**TASK DESCRIPTION:**
The answer must be an exact reproduction of the lines from the start of the records below through the line containing "ix_range : option KeyPart;", and nothing more.

--- SOURCE MATERIAL Enclosed Below ---

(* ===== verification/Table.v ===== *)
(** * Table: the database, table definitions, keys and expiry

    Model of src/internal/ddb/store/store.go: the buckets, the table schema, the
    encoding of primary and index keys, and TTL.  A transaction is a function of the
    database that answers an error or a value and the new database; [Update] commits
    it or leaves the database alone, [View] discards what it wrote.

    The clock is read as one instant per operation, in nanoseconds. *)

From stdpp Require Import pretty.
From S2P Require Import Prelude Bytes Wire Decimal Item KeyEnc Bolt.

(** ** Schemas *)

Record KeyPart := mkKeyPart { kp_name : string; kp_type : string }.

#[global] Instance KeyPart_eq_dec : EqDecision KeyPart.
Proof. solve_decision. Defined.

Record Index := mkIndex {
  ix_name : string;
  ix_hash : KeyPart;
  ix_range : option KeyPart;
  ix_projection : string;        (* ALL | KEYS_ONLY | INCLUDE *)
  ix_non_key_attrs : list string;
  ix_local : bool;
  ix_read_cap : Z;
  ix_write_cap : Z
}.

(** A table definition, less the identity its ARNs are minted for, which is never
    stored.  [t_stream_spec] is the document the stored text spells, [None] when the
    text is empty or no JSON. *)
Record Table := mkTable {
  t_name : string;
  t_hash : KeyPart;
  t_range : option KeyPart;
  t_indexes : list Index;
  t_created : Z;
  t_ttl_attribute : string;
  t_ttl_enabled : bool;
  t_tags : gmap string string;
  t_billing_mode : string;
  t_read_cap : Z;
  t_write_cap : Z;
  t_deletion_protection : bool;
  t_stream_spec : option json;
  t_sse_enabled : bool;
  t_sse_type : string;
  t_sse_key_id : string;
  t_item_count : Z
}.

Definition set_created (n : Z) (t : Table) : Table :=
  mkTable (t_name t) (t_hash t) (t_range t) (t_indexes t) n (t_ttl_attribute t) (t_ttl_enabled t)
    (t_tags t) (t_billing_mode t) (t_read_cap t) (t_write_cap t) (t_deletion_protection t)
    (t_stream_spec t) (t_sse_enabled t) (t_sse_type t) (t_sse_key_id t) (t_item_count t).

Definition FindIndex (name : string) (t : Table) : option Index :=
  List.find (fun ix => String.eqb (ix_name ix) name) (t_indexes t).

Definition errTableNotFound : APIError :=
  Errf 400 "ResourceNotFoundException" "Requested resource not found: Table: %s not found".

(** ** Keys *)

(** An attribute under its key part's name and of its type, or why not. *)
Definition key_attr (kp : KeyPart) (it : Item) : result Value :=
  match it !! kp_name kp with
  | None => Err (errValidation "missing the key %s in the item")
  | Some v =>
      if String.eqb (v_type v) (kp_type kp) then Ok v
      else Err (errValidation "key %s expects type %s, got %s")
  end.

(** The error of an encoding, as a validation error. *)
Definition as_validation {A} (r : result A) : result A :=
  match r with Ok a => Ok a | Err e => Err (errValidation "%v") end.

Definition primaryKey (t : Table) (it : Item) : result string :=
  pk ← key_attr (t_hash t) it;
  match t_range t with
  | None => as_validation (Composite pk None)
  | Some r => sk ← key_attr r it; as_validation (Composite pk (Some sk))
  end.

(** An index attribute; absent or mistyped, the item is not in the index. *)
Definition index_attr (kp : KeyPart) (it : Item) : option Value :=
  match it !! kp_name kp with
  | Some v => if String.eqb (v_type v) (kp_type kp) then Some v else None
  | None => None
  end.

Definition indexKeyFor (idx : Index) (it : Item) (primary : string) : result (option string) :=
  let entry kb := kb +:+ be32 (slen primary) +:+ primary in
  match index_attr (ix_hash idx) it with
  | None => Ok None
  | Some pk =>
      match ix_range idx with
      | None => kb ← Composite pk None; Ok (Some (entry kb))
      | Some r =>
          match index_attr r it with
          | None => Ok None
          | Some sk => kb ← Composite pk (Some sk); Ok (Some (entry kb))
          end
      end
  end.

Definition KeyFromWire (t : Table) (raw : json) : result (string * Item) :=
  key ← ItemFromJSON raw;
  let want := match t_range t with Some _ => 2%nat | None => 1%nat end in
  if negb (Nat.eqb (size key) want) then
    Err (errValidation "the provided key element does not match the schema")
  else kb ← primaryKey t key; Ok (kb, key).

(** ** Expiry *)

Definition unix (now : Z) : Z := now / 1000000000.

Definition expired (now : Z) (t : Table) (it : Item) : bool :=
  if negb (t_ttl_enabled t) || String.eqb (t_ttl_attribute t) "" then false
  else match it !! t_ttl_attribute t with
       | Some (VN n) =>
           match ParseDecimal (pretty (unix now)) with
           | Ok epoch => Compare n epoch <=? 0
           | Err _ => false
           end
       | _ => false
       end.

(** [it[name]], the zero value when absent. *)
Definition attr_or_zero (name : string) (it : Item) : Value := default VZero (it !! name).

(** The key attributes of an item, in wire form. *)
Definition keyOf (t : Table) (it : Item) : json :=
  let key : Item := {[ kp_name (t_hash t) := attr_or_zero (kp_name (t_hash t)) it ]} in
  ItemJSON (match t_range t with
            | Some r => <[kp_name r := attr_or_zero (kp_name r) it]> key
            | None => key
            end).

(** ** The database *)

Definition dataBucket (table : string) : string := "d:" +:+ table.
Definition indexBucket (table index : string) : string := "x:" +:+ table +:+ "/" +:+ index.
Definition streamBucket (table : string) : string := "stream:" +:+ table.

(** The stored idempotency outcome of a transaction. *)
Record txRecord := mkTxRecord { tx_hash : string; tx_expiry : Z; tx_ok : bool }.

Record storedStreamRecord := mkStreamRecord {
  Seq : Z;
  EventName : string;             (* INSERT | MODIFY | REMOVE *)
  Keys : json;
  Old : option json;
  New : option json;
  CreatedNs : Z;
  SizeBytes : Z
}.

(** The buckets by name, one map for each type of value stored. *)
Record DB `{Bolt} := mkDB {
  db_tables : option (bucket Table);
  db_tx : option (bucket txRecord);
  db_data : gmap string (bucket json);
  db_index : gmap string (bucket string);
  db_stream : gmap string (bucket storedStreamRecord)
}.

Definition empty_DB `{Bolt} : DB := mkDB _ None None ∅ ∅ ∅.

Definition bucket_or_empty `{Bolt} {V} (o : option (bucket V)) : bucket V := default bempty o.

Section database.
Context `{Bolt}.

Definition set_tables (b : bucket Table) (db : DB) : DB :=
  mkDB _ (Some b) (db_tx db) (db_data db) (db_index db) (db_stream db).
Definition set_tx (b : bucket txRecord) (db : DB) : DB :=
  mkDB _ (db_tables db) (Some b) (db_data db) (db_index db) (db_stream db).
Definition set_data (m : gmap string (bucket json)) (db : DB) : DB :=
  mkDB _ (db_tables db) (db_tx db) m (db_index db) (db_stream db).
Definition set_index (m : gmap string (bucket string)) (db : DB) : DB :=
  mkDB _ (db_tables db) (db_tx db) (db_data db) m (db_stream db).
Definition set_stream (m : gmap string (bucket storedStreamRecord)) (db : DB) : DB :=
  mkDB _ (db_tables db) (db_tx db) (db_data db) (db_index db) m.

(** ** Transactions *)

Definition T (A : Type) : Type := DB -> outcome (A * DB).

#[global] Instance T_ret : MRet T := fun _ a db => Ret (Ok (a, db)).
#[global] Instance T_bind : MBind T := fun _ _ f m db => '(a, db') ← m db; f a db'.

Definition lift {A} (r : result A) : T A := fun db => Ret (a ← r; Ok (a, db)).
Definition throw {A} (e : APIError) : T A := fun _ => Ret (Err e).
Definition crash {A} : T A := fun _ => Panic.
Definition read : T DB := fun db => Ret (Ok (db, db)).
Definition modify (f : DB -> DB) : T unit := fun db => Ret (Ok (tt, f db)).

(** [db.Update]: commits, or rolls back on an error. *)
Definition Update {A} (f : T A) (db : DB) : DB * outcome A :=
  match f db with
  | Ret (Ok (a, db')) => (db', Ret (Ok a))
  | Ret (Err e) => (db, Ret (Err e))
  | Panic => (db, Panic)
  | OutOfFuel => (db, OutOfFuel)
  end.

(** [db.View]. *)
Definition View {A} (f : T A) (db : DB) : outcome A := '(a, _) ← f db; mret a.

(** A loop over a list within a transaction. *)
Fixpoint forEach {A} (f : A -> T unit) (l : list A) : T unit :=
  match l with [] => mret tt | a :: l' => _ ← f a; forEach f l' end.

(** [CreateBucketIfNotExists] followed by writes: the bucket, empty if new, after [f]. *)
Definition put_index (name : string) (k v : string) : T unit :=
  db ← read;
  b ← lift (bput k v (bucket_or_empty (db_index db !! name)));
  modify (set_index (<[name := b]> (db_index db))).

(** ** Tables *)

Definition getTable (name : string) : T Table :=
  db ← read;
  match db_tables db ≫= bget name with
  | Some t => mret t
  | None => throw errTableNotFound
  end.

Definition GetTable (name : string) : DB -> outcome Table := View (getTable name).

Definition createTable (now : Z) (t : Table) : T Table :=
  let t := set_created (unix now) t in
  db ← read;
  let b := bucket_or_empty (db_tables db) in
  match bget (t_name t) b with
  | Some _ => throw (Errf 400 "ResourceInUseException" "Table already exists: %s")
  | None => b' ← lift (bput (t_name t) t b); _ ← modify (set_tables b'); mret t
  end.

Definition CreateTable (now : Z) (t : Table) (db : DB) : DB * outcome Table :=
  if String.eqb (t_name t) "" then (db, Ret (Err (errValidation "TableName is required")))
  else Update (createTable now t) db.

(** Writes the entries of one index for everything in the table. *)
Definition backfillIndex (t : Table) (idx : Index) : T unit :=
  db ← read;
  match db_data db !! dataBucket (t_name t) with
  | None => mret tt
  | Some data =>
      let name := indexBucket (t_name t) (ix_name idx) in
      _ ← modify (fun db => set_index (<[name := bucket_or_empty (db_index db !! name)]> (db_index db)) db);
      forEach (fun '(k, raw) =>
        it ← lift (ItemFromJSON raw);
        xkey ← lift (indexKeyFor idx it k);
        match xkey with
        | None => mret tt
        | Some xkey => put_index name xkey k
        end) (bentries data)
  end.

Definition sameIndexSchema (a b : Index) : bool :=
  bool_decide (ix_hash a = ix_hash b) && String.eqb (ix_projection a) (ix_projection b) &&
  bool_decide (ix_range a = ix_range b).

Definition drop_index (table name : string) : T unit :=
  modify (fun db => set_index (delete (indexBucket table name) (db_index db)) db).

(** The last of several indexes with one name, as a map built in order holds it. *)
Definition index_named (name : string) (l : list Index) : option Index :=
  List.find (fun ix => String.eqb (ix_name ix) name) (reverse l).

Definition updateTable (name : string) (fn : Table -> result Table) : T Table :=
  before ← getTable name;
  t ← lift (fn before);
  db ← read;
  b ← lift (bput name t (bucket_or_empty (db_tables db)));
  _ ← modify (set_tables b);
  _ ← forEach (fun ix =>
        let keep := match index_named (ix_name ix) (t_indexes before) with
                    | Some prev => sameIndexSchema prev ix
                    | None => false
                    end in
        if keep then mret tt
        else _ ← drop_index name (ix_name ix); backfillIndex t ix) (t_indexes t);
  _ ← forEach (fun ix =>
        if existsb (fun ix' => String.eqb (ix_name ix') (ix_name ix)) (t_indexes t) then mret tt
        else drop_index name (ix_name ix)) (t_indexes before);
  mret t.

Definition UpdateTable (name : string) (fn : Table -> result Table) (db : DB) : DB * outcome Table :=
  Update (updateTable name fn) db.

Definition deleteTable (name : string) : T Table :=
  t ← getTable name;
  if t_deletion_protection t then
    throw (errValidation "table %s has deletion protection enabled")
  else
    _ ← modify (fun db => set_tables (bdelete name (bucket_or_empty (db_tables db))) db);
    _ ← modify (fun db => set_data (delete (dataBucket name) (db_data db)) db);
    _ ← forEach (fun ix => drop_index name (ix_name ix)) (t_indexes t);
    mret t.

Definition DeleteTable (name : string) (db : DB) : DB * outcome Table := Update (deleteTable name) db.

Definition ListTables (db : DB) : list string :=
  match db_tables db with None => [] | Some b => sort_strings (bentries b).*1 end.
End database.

--- End of Enclosed SOURCE MATERIAL ---

**RESPONSE BOX:**
(* ===== verification/Table.v ===== *)
(** * Table: the database, table definitions, keys and expiry

    Model of src/internal/ddb/store/store.go: the buckets, the table schema, the
    encoding of primary and index keys, and TTL.  A transaction is a function of the
    database that answers an error or a value and the new database; [Update] commits
    it or leaves the database alone, [View] discards what it wrote.

    The clock is read as one instant per operation, in nanoseconds. *)

From stdpp Require Import pretty.
From S2P Require Import Prelude Bytes Wire Decimal Item KeyEnc Bolt.

(** ** Schemas *)

Record KeyPart := mkKeyPart { kp_name : string; kp_type : string }.

#[global] Instance KeyPart_eq_dec : EqDecision KeyPart.
Proof. solve_decision. Defined.

Record Index := mkIndex {
  ix_name : string;
  ix_hash : KeyPart;
  ix_range : option KeyPart;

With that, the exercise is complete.